Exercise directions —
Could you set down exactly the lines in the records below between the line holding "Definition set_final_candidate (b" and the line holding "(best_final_candidate c) f.", inclusive?

++++

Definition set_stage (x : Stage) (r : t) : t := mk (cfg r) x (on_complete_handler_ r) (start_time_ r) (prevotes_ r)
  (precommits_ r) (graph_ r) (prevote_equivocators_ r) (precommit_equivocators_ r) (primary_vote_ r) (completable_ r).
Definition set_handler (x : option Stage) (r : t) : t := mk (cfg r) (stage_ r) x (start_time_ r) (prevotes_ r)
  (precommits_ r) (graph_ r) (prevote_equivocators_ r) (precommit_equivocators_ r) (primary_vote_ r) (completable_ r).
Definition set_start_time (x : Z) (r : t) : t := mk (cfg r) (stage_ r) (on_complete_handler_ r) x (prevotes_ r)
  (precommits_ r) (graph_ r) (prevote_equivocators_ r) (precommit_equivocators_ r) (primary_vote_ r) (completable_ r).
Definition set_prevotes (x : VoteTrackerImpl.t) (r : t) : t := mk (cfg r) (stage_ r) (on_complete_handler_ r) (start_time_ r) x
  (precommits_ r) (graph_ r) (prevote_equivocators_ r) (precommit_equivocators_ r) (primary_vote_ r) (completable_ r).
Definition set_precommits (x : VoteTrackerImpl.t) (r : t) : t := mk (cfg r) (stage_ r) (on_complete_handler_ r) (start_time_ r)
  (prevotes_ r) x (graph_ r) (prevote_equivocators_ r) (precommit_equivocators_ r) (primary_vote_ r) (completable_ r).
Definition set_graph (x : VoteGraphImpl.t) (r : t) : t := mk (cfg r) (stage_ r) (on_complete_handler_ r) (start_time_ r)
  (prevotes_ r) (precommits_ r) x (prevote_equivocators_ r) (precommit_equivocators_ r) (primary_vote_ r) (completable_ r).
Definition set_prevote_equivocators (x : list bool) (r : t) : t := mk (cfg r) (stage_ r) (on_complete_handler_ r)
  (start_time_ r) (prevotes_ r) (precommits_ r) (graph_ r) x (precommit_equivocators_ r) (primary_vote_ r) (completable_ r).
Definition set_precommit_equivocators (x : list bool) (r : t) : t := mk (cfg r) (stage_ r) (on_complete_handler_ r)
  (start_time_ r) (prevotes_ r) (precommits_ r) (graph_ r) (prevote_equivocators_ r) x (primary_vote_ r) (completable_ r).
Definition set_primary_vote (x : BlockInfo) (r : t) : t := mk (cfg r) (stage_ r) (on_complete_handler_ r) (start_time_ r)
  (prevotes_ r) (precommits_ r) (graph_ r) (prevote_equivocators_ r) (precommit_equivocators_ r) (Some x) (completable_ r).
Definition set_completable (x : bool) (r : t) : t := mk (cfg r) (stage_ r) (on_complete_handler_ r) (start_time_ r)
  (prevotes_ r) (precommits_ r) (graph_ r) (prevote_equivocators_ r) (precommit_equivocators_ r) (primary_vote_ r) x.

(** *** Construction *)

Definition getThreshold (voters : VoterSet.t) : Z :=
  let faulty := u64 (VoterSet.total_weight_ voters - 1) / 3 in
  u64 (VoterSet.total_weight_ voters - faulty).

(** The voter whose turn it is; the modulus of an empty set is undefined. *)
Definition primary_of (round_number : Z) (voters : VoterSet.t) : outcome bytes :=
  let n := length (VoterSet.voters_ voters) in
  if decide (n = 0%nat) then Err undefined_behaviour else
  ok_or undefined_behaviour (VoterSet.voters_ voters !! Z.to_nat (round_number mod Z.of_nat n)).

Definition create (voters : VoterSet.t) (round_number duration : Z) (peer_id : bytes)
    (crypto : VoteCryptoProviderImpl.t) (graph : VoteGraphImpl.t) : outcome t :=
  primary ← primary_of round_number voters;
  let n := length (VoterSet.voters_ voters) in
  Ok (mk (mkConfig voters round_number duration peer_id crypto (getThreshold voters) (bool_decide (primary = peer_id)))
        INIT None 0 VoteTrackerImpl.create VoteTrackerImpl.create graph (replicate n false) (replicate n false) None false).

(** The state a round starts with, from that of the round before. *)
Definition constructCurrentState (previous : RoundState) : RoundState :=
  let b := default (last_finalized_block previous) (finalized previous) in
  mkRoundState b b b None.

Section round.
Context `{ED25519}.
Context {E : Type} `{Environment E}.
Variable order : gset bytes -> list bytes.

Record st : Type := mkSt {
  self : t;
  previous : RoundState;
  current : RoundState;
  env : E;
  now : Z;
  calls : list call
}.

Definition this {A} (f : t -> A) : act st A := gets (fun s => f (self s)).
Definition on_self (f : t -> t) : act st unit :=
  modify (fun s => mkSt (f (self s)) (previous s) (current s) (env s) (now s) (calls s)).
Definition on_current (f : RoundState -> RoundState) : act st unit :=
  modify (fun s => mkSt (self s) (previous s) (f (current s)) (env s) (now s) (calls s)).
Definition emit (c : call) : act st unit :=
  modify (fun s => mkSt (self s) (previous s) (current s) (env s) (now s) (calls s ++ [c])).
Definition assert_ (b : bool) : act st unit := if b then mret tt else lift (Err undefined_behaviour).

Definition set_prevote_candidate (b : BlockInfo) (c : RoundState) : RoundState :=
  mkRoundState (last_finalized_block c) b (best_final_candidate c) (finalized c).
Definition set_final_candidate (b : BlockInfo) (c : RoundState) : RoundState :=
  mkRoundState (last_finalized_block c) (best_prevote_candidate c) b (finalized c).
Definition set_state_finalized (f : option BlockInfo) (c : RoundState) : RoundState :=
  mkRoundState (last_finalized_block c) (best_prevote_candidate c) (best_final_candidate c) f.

++++

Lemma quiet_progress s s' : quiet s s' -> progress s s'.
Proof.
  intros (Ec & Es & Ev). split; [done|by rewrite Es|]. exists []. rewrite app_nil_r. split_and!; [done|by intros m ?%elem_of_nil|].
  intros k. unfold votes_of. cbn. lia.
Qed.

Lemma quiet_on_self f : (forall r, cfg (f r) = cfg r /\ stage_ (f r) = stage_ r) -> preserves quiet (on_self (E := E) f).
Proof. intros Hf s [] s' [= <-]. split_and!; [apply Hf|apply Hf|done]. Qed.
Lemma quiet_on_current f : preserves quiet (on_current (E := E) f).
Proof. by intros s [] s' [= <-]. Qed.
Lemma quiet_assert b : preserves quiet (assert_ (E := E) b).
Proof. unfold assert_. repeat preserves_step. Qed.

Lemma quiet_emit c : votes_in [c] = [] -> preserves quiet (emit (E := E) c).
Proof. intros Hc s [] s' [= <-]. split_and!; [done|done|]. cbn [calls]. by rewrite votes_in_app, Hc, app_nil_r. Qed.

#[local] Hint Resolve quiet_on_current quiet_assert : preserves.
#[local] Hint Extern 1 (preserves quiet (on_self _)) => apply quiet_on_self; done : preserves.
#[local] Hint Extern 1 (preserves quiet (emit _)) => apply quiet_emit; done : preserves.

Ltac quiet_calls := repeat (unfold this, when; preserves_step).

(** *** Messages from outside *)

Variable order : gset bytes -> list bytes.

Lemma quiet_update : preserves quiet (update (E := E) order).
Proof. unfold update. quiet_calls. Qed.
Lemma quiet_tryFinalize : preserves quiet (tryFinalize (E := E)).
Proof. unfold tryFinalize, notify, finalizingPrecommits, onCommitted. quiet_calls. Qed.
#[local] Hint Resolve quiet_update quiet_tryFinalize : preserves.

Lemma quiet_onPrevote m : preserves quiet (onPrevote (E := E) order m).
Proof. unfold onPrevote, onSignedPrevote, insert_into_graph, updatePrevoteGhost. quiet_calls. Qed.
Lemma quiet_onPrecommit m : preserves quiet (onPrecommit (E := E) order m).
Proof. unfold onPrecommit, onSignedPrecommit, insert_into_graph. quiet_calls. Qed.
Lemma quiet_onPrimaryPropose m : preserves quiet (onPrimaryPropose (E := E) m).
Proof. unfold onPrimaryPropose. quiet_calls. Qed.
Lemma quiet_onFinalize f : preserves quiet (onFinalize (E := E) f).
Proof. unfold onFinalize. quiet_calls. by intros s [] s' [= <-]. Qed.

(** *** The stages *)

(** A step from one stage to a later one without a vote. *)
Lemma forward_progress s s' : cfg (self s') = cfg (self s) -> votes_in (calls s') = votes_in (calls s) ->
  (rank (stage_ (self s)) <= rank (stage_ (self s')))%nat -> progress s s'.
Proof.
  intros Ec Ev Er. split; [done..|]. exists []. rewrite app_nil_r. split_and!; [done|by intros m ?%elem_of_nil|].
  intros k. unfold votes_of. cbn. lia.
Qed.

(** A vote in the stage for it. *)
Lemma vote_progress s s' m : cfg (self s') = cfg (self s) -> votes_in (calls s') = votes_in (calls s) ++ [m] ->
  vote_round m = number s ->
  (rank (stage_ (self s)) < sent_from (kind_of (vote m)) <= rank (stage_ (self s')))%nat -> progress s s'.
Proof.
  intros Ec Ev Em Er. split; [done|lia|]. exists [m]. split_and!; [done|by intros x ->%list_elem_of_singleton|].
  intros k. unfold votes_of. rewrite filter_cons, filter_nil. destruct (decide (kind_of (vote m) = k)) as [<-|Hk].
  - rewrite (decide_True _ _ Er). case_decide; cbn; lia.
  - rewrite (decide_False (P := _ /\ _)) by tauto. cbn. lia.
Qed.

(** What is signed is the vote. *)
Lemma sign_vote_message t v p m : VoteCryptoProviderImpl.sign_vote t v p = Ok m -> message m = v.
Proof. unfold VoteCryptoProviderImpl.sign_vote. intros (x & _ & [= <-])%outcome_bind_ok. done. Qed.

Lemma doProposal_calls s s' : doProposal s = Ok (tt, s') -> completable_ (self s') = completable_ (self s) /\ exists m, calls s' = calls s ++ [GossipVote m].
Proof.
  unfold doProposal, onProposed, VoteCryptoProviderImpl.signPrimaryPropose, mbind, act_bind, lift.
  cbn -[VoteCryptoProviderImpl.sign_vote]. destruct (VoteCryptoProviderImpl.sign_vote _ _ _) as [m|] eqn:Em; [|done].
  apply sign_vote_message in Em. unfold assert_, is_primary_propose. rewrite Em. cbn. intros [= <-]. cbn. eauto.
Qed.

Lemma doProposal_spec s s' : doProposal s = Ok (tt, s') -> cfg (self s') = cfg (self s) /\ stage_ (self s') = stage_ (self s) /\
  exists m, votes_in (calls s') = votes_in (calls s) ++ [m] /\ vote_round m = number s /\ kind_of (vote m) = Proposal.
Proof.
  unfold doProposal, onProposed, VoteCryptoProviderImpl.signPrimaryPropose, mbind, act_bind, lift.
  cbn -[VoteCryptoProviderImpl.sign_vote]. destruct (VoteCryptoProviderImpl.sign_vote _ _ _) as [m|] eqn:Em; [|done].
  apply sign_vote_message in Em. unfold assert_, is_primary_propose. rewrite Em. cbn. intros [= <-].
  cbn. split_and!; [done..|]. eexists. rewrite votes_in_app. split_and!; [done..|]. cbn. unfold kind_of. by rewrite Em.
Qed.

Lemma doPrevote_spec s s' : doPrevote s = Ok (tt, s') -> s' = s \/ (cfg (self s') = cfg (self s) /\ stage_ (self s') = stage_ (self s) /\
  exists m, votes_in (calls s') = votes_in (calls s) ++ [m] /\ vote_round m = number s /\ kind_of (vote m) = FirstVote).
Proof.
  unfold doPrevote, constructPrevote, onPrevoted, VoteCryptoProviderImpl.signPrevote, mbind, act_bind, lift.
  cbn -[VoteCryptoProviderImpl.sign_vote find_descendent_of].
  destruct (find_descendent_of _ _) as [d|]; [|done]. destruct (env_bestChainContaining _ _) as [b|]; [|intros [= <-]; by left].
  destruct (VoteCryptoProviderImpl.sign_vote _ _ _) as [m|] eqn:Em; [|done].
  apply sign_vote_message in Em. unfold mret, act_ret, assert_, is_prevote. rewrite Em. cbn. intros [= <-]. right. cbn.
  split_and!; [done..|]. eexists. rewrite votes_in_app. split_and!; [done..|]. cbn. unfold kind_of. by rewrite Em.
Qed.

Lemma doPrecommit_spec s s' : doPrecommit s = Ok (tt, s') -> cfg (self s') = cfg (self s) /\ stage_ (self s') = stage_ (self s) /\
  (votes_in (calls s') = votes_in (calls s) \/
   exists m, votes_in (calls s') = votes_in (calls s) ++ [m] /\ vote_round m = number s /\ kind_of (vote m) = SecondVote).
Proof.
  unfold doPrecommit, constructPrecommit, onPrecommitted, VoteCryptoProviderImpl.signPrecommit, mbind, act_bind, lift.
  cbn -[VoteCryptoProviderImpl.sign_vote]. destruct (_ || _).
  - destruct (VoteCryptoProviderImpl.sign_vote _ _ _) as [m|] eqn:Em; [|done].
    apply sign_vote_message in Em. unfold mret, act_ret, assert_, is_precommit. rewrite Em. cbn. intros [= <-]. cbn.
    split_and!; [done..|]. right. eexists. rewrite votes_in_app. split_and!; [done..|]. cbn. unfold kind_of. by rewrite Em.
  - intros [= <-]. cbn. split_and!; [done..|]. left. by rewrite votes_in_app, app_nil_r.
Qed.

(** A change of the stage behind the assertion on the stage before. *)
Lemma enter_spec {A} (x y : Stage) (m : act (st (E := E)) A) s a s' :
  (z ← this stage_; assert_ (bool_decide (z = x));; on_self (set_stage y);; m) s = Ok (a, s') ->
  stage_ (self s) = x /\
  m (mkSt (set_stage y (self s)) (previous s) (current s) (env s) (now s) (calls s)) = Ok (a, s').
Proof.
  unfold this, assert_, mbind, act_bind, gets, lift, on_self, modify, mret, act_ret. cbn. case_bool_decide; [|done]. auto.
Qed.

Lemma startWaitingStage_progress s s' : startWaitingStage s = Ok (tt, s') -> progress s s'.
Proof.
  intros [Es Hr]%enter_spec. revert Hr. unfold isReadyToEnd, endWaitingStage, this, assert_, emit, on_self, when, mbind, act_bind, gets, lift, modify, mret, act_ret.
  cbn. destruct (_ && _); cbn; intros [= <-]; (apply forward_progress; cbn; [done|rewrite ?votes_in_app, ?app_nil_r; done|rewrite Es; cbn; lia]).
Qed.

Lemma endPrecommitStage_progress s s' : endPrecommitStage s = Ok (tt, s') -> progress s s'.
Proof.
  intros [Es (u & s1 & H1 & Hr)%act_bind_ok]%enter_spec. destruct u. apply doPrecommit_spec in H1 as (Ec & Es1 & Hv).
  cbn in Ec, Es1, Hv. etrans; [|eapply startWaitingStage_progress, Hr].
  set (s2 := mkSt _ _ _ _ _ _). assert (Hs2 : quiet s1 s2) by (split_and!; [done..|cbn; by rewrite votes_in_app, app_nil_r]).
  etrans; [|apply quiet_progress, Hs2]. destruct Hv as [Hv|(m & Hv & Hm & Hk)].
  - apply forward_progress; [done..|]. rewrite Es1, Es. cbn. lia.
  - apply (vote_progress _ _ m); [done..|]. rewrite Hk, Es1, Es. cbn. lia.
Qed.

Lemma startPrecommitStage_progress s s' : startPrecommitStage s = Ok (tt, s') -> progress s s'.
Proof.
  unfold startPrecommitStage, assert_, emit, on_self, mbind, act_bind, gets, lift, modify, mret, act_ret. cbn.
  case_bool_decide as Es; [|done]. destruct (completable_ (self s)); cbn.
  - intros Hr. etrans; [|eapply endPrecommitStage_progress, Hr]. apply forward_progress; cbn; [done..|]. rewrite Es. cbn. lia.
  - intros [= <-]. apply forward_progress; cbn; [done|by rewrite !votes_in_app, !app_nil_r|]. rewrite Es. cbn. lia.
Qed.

++++

Output of the exercise —
Definition set_final_candidate (b : BlockInfo) (c : RoundState) : RoundState :=
  mkRoundState (last_finalized_block c) (best_prevote_candidate c) b (finalized c).
Definition set_state_finalized (f : option BlockInfo) (c : RoundState) : RoundState :=
  mkRoundState (last_finalized_block c) (best_prevote_candidate c) (best_final_candidate c) f.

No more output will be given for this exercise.